*** Opening of Record extracts ***

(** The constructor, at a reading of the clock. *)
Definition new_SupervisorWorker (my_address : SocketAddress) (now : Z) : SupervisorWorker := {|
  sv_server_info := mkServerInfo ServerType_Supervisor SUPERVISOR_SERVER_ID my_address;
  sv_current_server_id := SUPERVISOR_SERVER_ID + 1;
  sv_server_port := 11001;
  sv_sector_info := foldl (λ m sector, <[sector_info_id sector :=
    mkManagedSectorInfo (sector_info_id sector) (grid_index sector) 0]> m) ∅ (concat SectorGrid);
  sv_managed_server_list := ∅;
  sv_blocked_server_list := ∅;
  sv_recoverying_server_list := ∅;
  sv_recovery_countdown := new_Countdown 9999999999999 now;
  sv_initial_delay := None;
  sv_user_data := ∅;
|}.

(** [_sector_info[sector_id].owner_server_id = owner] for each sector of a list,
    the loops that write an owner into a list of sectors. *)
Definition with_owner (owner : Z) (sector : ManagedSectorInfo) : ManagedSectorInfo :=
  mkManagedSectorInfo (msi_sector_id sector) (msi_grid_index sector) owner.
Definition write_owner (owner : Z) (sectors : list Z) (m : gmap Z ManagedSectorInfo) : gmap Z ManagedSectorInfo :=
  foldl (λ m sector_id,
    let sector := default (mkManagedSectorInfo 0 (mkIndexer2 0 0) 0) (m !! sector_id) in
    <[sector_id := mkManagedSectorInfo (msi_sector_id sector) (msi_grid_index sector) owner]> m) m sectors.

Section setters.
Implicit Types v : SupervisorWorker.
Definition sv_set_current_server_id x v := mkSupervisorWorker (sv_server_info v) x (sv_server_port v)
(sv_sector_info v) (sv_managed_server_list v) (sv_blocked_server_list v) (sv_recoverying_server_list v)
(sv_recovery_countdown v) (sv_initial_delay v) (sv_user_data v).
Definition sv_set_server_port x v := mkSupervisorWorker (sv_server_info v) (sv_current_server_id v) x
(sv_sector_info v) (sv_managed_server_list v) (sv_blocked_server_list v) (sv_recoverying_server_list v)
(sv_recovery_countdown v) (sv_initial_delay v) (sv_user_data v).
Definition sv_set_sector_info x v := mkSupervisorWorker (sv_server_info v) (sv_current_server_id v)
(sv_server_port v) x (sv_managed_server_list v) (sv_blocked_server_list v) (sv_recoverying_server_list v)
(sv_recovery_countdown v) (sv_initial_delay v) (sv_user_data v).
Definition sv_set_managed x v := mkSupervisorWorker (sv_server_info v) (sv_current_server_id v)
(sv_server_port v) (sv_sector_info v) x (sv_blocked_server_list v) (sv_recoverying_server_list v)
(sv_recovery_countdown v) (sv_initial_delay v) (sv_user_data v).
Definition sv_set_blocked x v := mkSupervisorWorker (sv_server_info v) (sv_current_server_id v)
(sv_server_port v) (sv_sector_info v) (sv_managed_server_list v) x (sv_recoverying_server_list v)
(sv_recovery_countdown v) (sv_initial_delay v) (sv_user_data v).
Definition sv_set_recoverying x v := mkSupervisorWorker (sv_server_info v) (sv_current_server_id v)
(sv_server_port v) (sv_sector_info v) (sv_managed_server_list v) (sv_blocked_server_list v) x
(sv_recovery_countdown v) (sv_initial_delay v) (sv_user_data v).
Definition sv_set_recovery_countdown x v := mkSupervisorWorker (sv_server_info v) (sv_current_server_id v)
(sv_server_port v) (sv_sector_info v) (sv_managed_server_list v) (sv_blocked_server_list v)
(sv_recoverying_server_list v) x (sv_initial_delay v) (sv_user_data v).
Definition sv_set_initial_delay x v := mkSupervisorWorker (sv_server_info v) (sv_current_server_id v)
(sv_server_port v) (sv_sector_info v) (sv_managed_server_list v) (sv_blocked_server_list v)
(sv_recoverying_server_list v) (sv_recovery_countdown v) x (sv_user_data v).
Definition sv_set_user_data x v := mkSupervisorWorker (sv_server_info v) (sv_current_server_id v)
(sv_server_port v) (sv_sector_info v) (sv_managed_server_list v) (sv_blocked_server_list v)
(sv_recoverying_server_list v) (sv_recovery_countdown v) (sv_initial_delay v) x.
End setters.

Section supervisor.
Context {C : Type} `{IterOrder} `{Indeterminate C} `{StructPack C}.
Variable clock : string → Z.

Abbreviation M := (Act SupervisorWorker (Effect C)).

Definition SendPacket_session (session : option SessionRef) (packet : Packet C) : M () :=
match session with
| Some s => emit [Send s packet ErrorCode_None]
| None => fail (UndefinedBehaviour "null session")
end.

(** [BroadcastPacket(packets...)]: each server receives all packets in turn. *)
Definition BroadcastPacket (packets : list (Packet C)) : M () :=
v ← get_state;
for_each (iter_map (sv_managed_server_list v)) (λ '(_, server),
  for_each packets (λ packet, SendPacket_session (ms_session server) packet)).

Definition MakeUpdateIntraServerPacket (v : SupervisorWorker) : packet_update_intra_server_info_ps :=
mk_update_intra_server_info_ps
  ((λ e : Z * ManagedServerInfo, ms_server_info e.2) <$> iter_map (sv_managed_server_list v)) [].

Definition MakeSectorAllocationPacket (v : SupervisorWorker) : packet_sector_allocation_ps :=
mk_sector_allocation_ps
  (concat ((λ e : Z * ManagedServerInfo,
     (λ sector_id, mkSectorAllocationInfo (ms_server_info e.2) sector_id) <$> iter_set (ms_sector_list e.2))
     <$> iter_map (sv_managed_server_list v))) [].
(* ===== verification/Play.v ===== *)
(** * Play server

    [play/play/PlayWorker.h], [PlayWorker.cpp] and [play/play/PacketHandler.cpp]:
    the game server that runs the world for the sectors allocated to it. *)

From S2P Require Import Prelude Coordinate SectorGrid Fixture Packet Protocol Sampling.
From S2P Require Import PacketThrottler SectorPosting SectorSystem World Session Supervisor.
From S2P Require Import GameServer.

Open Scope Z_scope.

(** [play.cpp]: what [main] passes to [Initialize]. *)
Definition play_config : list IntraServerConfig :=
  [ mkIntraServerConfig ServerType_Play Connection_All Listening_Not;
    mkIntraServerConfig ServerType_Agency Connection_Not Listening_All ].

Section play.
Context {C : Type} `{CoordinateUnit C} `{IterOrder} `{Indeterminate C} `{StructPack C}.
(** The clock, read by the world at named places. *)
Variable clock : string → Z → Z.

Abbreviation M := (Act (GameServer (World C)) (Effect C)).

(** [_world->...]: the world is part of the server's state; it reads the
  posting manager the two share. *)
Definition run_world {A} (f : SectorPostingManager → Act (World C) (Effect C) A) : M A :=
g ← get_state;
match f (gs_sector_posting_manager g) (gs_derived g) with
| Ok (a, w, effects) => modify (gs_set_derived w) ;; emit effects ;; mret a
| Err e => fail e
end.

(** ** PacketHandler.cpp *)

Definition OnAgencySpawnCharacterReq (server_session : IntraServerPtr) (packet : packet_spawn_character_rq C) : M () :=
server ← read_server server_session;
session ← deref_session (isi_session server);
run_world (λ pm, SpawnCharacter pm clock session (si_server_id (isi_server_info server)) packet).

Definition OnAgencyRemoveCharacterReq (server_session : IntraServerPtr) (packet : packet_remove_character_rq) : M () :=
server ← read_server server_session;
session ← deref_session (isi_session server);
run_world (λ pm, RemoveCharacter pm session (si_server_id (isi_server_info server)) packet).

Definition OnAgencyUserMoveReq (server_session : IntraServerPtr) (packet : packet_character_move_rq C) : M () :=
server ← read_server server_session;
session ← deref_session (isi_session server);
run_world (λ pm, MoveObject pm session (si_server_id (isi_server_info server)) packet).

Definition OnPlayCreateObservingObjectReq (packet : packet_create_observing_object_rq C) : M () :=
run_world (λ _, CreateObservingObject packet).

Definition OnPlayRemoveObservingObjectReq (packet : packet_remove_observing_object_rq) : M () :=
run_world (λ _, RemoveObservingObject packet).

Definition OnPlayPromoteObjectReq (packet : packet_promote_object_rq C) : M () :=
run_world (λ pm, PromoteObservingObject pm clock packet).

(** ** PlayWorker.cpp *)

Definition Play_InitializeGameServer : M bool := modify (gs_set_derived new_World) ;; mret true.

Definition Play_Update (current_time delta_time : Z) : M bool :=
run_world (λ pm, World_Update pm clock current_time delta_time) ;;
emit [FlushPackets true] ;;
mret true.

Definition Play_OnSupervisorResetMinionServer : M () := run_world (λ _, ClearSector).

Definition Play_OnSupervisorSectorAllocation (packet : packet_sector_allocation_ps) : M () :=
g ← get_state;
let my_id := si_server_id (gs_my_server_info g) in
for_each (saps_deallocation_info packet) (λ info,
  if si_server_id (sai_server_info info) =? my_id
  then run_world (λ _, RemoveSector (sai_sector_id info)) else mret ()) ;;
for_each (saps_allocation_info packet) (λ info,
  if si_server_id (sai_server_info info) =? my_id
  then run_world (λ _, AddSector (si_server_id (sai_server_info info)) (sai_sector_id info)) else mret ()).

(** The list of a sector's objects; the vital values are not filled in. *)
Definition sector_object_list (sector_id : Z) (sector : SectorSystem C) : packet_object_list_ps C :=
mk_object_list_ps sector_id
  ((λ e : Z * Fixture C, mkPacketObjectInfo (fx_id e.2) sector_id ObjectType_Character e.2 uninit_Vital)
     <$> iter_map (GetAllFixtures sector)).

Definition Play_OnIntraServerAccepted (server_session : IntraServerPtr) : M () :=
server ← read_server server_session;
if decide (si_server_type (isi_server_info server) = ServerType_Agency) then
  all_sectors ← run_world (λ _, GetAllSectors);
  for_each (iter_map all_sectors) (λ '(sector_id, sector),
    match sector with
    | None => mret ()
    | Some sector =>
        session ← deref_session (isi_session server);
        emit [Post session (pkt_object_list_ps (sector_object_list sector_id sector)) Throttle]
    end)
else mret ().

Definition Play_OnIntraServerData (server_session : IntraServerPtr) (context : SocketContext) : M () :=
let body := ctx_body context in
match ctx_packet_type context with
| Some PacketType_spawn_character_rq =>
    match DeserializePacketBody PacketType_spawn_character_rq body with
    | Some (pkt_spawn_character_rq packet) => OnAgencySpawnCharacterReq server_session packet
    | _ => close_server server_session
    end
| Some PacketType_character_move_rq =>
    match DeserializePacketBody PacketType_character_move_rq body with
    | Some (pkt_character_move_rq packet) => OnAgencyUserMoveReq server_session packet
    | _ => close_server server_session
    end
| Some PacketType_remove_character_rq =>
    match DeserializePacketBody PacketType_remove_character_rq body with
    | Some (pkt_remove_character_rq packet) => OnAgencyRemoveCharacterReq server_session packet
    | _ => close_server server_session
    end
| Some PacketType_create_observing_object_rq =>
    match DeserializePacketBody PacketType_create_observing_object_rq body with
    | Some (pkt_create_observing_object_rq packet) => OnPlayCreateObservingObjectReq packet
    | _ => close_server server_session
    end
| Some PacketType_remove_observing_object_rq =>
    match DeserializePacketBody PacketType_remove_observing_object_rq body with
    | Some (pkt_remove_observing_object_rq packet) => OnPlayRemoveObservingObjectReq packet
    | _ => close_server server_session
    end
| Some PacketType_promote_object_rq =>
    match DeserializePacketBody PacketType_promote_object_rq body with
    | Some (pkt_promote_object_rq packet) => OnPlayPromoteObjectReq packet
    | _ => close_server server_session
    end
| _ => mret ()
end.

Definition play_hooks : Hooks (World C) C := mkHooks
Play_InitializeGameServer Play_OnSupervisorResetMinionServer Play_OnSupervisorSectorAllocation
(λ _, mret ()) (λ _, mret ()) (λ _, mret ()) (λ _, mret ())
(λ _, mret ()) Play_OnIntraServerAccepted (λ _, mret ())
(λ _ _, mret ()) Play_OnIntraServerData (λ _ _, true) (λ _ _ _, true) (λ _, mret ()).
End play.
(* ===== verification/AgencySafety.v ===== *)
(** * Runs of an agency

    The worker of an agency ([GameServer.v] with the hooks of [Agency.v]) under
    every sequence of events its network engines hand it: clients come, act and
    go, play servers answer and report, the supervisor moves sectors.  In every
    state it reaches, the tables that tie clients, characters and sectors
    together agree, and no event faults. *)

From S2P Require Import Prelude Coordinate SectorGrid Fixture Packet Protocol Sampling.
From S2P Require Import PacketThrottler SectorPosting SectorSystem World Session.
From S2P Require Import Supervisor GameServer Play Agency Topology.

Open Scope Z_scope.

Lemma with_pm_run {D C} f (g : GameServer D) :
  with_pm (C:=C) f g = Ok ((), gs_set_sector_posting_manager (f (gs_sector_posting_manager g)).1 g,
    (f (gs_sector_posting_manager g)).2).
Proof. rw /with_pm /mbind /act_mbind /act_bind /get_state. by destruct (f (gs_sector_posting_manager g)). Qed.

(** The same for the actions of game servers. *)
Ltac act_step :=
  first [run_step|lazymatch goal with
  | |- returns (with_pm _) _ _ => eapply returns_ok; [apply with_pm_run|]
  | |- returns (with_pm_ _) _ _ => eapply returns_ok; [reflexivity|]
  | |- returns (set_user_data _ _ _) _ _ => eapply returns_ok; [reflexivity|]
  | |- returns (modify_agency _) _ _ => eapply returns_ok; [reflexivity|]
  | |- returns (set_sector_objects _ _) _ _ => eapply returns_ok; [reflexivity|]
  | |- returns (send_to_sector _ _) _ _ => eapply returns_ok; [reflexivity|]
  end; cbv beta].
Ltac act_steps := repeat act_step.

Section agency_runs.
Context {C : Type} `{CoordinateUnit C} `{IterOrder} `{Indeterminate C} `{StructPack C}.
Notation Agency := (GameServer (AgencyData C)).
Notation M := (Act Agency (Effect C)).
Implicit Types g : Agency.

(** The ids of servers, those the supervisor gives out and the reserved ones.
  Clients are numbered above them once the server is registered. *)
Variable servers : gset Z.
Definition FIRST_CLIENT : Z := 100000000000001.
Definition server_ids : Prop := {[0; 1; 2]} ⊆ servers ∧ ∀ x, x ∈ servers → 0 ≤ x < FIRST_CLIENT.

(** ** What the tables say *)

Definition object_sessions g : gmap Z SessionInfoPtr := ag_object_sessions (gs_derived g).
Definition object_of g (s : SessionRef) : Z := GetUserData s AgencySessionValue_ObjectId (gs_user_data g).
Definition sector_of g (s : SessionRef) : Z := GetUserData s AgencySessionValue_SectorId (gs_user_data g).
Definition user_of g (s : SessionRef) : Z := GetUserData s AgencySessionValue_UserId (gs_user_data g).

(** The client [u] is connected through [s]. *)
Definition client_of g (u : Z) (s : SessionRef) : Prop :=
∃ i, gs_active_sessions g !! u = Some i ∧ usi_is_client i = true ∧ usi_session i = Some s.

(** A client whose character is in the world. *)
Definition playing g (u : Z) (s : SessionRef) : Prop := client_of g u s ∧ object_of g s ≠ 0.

*** Close of Record extracts ***

Work instruction: Write out exactly the lines above between the line with "OnAgencySpawnCharacterReq server_session packet" and the line with "Some PacketType_remove_character_rq =>", inclusive, and nothing beyond them.

Exercise result:
    | Some (pkt_spawn_character_rq packet) => OnAgencySpawnCharacterReq server_session packet
    | _ => close_server server_session
    end
| Some PacketType_character_move_rq =>
    match DeserializePacketBody PacketType_character_move_rq body with
    | Some (pkt_character_move_rq packet) => OnAgencyUserMoveReq server_session packet
    | _ => close_server server_session
    end
| Some PacketType_remove_character_rq =>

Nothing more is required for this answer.